Chinese Company Switches to Better Stencil Cleaning, Saves Money
Automated stencil printing is the heart of modern SMT production. The typical SMT line runs at 90-95% yield because the stencil printer is an incredibly challenging process to manage. Industry experts estimate that there are over three dozen different stencil printing parameters or variables that must be controlled. The whole system is so complex — and the cost of failures are so high — that once engineers find a process that works they rarely, if ever, revisit those parameters. But if companies upgrade their stencil printing process dramatic improvements in yields are possible, in some cases all the way to 99%+ yields.
Often the stencil printing isn’t flawed; it’s the stencil cleaning process that causes the problems.

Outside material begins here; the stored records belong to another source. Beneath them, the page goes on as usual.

(** X24.  [UpdateConsent] answers that the consent is updated whenever
    its statement does not fail, also for an identifier that no row has, in
    which case nothing changes.  It sets the consent of the rows with the
    caller's identifier and of no other user, and keeps identifiers, devices,
    tokens, transactions and insights.  After a revocation every [Sync] of the
    user is refused and the sweep does not select the user, while the
    transactions and insights stored before stay; after a grant, [Sync] is no
    longer refused for want of consent. *)
Theorem consent_switch h (userID : string) (consentGiven : bool) w :
  accounts.exec_fails (accounts.UpdateConsentGiven consentGiven userID) = false →
  let r := accounts.UpdateConsent h userID (Some consentGiven) w in
  r.1 = accounts.ConsentUpdated ∧
  (userID ∈ usr_id <$> users (db w) → select_consent userID (db r.2) = Some consentGiven) ∧
  (userID ∉ usr_id <$> users (db w) → db r.2 = db w) ∧
  (∀ other, other ≠ userID → select_consent other (db r.2) = select_consent other (db w)) ∧
  usr_id <$> users (db r.2) = usr_id <$> users (db w) ∧
  usr_device_id <$> users (db r.2) = usr_device_id <$> users (db w) ∧
  usr_fcm_token <$> users (db r.2) = usr_fcm_token <$> users (db w) ∧
  transactions (db r.2) = transactions (db w) ∧
  user_insights (db r.2) = user_insights (db w) ∧
  (consentGiven = false →
   (∀ sync, Sync userID (Some sync) r.2 = (SyncForbidden, r.2)) ∧
   userID ∉ (select_sweep_users (db r.2)).*1) ∧
  (consentGiven = true → userID ∈ usr_id <$> users (db w) →
   db_fails (SelectConsent userID) = false →
   ∀ sync, (Sync userID (Some sync) r.2).1 ≠ SyncForbidden).
Proof.
  intros Hok r. subst r. unfold accounts.UpdateConsent. rewrite Hok.
  cbn [fst snd db set_db].
  assert (Hself : userID ∈ usr_id <$> users (db w) →
                  select_consent userID
                    (accounts.update_user (accounts.set_consent consentGiven) userID (db w))
                  = Some consentGiven).
  { intros Hin. rewrite update_user_consent by done. rewrite bool_decide_true by done.
    by destruct (find_user_some userID (users (db w)) Hin) as (u & -> & _). }
  split; [done|]. split; [exact Hself|]. split.
  { intros Hout. destruct (db w) as [us ts ins]. unfold accounts.update_user. simpl in *.
    f_equal. induction us as [|u us IH]; [done|].
    rewrite fmap_cons in Hout. apply not_elem_of_cons in Hout as [Hne Hout].
    rewrite fmap_cons, bool_decide_false by done. f_equal. by apply IH. }
  split.
  { intros other Hne. rewrite update_user_consent by done.
    by rewrite bool_decide_false. }
  split; [by apply update_user_column|].
  split; [by apply update_user_column|].
  split; [by apply update_user_column|].
  split; [done|]. split; [done|]. split.
  - intros ->. split.
    + intros sync. apply sync_forbidden. cbn [db set_db].
      rewrite update_user_consent by done. rewrite bool_decide_true by done.
      by destruct (List.find _ (users (db w))).
    + intros Hin. apply sweep_user in Hin as (u & Hu & Hc & _ & Hid).
      unfold accounts.update_user in Hu. simpl in Hu.
      apply list_elem_of_fmap in Hu as (u0 & -> & Hu0).
      case_bool_decide as Hu; simpl in *; congruence.
  - intros -> Hin Hq sync. unfold Sync. rewrite Hq. cbn [db set_db].
    rewrite (Hself Hin).
    destruct (db_fails Begin); [done|]. by destruct (db_fails Commit).
Qed.
(** C6: the stored [expires_at] is the clock reading at issuance or
    refresh plus the upstream's [expires_in] seconds, in milliseconds:
    for the row a login creates, and for the row a proactive or a
    reactive refresh updates. *)
Theorem expiresAt_from_upstream_lifetime m :
  (∀ response j sessionId w1 t w2,
     ok response = true → json response = Some j →
     env_uuid (world m) = (sessionId, w1) → env_now w1 = (t, w2) →
     let out := exec (login_exchange as_tokens (Resolved response)) m in
     result out = mkReply 200 JsonSuccess (CookieSet sessionId) ∧
     expiresAt <$> sessions (final out) !! sessionId
       = Some (t + expires_in (as_tokens j) * 1000)) ∧
  (∀ req sessionId session r t1 w1 newTokens w2 t2 w3,
     presents req sessionId → sessions m !! sessionId = Some session →
     refreshToken session = Some r → r ≠ "" →
     env_now (world m) = (t1, w1) →
     expiresAt session < t1 + TOKEN_REFRESH_BUFFER_MS →
     refresh_of w1 r = (Some newTokens, w2) → env_now w2 = (t2, w3) →
     let out := exec (requireAuth as_tokens json_truthy API_BASE_URL req) m in
     expiresAt <$> sessions (final out) !! sessionId
       = Some (t2 + expires_in newTokens * 1000)) ∧
  (∀ sessionId session r method apiPath body w1 newTokens w2 t w3 o w4,
     sessions m !! sessionId = Some session →
     refreshToken session = Some r → r ≠ "" →
     answers_401 env_fetch (world m)
       (forward_rq method apiPath body (Some (accessToken session))) w1 →
     refresh_of w1 r = (Some newTokens, w2) → env_now w2 = (t, w3) →
     env_fetch w3 (forward_rq method apiPath body (Some (access_token newTokens)))
       = (o, w4) →
     let out := exec (proxyRequest as_tokens json_truthy API_BASE_URL (Some session) sessionId
                        method apiPath body) m in
     expiresAt <$> sessions (final out) !! sessionId
       = Some (t + expires_in newTokens * 1000)).
Proof.
  split_and!.
  - intros response j sessionId w1 t w2 Hok Hjson Huuid Hnow.
    unfold login_exchange. rewrite Hok, Hjson. step.
    rewrite Huuid. step. rewrite Hnow. step. by rewrite lookup_insert_eq.
  - intros req sessionId session r t1 w1 newTokens w2 t2 w3
      Hid Hrow Hr Hne Hnow Hnear Hrefresh Hnow2.
    rewrite (exec_requireAuth_refreshed _ _ _ _ _ _ _ _ _ _ _
               Hid Hrow Hnow Hnear Hr Hne Hrefresh Hnow2).
    cbn [final sessions]. by rewrite lookup_insert_eq.
  - intros sessionId session r method apiPath body w1 newTokens w2 t w3 o w4
      Hrow Hr Hne Hfirst Hrefresh Hnow Hretry.
    rewrite (exec_proxyRequest_retry _ _ _ _ _ _ _ _ _ _ _ _ _ _
               Hr Hne Hfirst Hrefresh Hnow Hretry).
    cbn [final sessions]. rewrite Hrow. by rewrite lookup_insert_eq.
Qed.
(** * parseq: tokenizer, parser and the two renderers of [parseq.py]

    A shallow embedding of [src/bak/parseq.py].  Python objects live in an
    object store (a list of nodes, a reference is an index), because both
    renderers assign to the [args] field of a [Function] node that heads a
    [List].  Loops and recursion take a fuel argument; running out of fuel
    is an outcome of its own, distinct from every Python exception. *)

From Stdlib Require Import String Ascii ZArith Lia DecimalString.
From Stdlib Require DecimalPos.
From stdpp Require Import base list.

Open Scope string_scope.

(** ** Outcomes of a computation *)

(** The exceptions the code can raise.  A message written in the source is
    kept whole; the message of an exception raised by a builtin is kept up
    to the operand it quotes. *)
Inductive exn :=
| ValueError (msg : string)
| TypeError (msg : string)
| AttributeError (msg : string).

(** What a call comes to: a value, an exception, the end of the fuel, or a
    reference to no object (which no Python program can hold). *)
Inductive result (A : Type) :=
| Ok (a : A)
| Raise (e : exn)
| OutOfFuel
| Dangling.

Arguments Ok {A} a.
Arguments Raise {A} e.
Arguments OutOfFuel {A}.
Arguments Dangling {A}.

#[global] Instance result_ret : MRet result := fun A a => Ok a.
#[global] Instance result_bind : MBind result := fun A B f m =>
  match m with
  | Ok a => f a
  | Raise e => Raise e
  | OutOfFuel => OutOfFuel
  | Dangling => Dangling
  end.

Definition returns {A} (m : result A) : bool :=
  match m with Ok _ => true | _ => false end.

(** ** Python [str] over the code points 0..255

    A character is an [ascii], read as the Unicode code point of the same
    number; the predicates below are Python's on that range. *)

Definition ord (c : ascii) : nat := nat_of_ascii c.

Definition between (lo hi n : nat) : bool := (lo <=? n)%nat && (n <=? hi)%nat.

(** [c.isspace()] *)
Definition char_isspace (c : ascii) : bool :=
  let n := ord c in
  between 9 13 n || between 28 32 n || (n =? 133)%nat || (n =? 160)%nat.

(** the decimal digits [0]..[9], the only ones [int] and [float] read *)
Definition char_isdecimal (c : ascii) : bool := between 48 57 (ord c).

(** [c.isdigit()]: the decimal digits and the superscripts 1, 2, 3 *)
Definition char_isdigit (c : ascii) : bool :=
  let n := ord c in
  between 48 57 n || (n =? 178)%nat || (n =? 179)%nat || (n =? 185)%nat.

(** [c.isupper()] *)
Definition char_isupper (c : ascii) : bool :=
  let n := ord c in
  between 65 90 n || between 192 214 n || between 216 222 n.

Fixpoint str_all (p : ascii -> bool) (s : string) : bool :=
  match s with
  | EmptyString => true
  | String c s' => p c && str_all p s'
  end.

(** [s.isdigit()] *)
Definition isdigit (s : string) : bool :=
  match s with
  | EmptyString => false
  | _ => str_all char_isdigit s
  end.

(** [c in s] for a one-character [c] *)
Fixpoint char_in (c : ascii) (s : string) : bool :=
  match s with
  | EmptyString => false
  | String d s' => Ascii.eqb c d || char_in c s'
  end.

Stencil cleaning is an unloved process. The automated cleaning using under-stencil rolls is expensive, trouble-prone and time-consuming.
Unhappily, stencil rolls vary widely in quality, price and performance. Most purchasing managers opt for the least expensive rolls they can find. This is an understandable, but mistaken, conclusion. One customer in China recently discovered this phenomenon.
This is a large, well known subcontractor producing high-reliability PCBs for the auto industry. They have 16 SMT lines equipped with Ekra printers. The solder paste was a lead-free product from Hereaus.
They had been using inexpensive rolls and wetting the paper with a hydrocarbon solvent. They cleaned every three prints, using a “wet-dry-dry” cycle. They used 10-12 rolls/printer/day (about 5,000 rolls/month) at an estimated cost of $40,000/month. That was expensive, but that wasn’t the big problem.
The big problem came from a customer requirement that prohibited reworking PCBs. If the board wasn’t perfect it was scrapped. Even at a better-than-industry average yield of 98%, something over 100 boards per day were scrapped, costing more than $2,000 per day. Obviously, this was an avoidable expense the client wished to minimize.
The company switched to SMT stencil rolls from MicroCare and found many savings. They began wiping dry — without using any wetting fluid. They extended the cleaning cycles to every five prints. They only used two passes, not three, saving 5-6 seconds and extra paper per cleaning cycle. Stencil roll consumption plummeted to two rolls per machine per day.
But the big savings came when their scrap dropped to zero. That’s right — in one controlled test they made 2,000 boards and instead of the expected 40-50 defective boards there were none. So instead of scrapping $800-$1,000 of un-reworkable PCBs just in this one test, they shipped them all to the customer. This savings alone justified the move to MicroCare stencil rolls, and all the other savings productivity savings became profit.